| EXERCISE PROMPT |
From the records below, print exactly the lines starting at the one containing "(** The single-request" and ending at the one containing "intros query_params Hq.", ends included, and nothing else.

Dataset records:

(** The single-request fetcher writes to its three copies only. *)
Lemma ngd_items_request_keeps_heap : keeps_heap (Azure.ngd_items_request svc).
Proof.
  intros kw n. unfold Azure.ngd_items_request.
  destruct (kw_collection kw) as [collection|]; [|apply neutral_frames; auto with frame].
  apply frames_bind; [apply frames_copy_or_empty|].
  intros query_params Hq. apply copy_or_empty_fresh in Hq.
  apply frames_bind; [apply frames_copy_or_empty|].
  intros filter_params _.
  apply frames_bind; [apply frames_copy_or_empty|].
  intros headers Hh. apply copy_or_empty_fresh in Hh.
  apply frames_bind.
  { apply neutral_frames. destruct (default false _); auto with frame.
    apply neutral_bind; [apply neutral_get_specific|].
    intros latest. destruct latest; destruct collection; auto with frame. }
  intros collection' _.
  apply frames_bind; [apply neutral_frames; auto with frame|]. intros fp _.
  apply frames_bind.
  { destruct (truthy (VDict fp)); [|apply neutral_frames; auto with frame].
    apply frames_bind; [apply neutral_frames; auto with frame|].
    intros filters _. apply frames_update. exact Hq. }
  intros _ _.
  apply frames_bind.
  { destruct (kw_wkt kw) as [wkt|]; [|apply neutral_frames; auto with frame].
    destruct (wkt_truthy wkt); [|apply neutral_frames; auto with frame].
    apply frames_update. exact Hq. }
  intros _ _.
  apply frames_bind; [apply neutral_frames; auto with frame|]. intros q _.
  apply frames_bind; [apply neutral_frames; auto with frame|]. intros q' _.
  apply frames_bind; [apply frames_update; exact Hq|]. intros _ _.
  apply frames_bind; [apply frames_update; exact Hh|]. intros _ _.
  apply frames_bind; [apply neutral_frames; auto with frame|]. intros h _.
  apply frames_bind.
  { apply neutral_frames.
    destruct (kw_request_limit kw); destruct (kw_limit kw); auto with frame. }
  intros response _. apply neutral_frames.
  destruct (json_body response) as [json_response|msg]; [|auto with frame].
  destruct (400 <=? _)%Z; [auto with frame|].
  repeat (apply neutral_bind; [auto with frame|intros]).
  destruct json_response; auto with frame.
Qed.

...

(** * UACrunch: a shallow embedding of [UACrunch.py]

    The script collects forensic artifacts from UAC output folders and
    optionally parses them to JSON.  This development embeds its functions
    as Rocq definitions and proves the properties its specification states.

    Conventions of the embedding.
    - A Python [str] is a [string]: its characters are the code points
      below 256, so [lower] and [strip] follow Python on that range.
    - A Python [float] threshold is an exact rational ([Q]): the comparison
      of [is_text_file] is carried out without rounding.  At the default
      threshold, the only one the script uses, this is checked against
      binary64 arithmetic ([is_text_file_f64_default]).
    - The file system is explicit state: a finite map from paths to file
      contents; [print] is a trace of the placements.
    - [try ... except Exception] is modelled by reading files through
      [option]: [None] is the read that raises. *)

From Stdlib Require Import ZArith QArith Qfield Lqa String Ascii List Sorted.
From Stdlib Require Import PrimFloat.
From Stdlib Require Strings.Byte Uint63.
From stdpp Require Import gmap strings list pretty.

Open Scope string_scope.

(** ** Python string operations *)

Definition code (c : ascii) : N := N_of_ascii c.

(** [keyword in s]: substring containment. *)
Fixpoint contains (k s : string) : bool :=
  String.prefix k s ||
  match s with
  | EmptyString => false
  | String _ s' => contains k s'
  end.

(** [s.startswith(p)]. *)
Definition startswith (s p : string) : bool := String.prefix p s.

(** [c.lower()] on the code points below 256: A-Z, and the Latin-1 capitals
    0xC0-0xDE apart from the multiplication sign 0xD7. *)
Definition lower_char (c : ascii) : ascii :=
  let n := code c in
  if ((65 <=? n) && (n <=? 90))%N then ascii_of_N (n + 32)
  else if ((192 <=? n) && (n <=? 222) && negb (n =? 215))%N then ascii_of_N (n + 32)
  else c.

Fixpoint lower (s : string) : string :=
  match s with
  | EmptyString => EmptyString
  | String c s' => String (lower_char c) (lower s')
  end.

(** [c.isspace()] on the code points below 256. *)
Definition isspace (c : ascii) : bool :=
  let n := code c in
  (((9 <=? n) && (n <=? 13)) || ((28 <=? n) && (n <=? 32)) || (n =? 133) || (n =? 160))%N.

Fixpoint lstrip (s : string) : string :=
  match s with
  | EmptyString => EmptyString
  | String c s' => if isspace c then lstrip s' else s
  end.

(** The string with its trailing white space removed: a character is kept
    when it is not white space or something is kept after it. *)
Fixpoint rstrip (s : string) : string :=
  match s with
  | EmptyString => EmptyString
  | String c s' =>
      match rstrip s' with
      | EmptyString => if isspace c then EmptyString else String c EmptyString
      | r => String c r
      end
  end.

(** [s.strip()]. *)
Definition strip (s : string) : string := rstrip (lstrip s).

| SOLUTION TO THE PROBLEM |
(** The single-request fetcher writes to its three copies only. *)
Lemma ngd_items_request_keeps_heap : keeps_heap (Azure.ngd_items_request svc).
Proof.
  intros kw n. unfold Azure.ngd_items_request.
  destruct (kw_collection kw) as [collection|]; [|apply neutral_frames; auto with frame].
  apply frames_bind; [apply frames_copy_or_empty|].
  intros query_params Hq. apply copy_or_empty_fresh in Hq.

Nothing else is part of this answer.